Task prompt:
In the data below, find the line containing "ci_audit : audit_inv d;"; reproduce that line and all subsequent lines exactly, and nothing else.

Supplied entries:

Lemma control_step_books store op s :
  books_step (cd_db (ct_db s)) (cd_db (ct_db (control_step store op s))).
Proof.
  destruct op; cbn [control_step on_tables with_db ct_db cd_db].
  - apply (runtime_step_books store op {| tx_db := _; tx_uuids := _ |}).
  - apply same_books_step, (ignores_authority store _ q {| tx_db := _; tx_uuids := _ |}).
  - apply same_books_step, (ignores_register store _ q {| tx_db := _; tx_uuids := _ |}).
  - apply command_frame, _.
Qed.

(** A relation that every call keeps. *)
Lemma control_run_rel (R : relation Db) `{!PreOrder R} :
  (∀ store op s, R (cd_db (ct_db s)) (cd_db (ct_db (control_step store op s)))) →
  ∀ calls s, R (cd_db (ct_db s)) (cd_db (ct_db (control_run calls s))).
Proof.
  intros X calls. induction calls as [|[store op] calls IH]; intros s; [done|].
  etrans; [apply (X store op)|apply IH].
Qed.

Lemma writes_inv (P : Db → Prop) d d' :
  (∀ a b, write a b → P a → P b) → rtc write d d' → P d → P d'.
Proof. intros X W. induction W; eauto. Qed.

(** The tables that the calls start from. *)
Record control_inv (d : Db) : Prop := {
  ci_audit : audit_inv d;
  ci_fence : fence_inv d;
  ci_books : books_inv d;
  ci_limits : within_limits (limits_of d) (ledger_of d);
}.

Solved exercise:
  ci_audit : audit_inv d;
  ci_fence : fence_inv d;
  ci_books : books_inv d;
  ci_limits : within_limits (limits_of d) (ledger_of d);
}.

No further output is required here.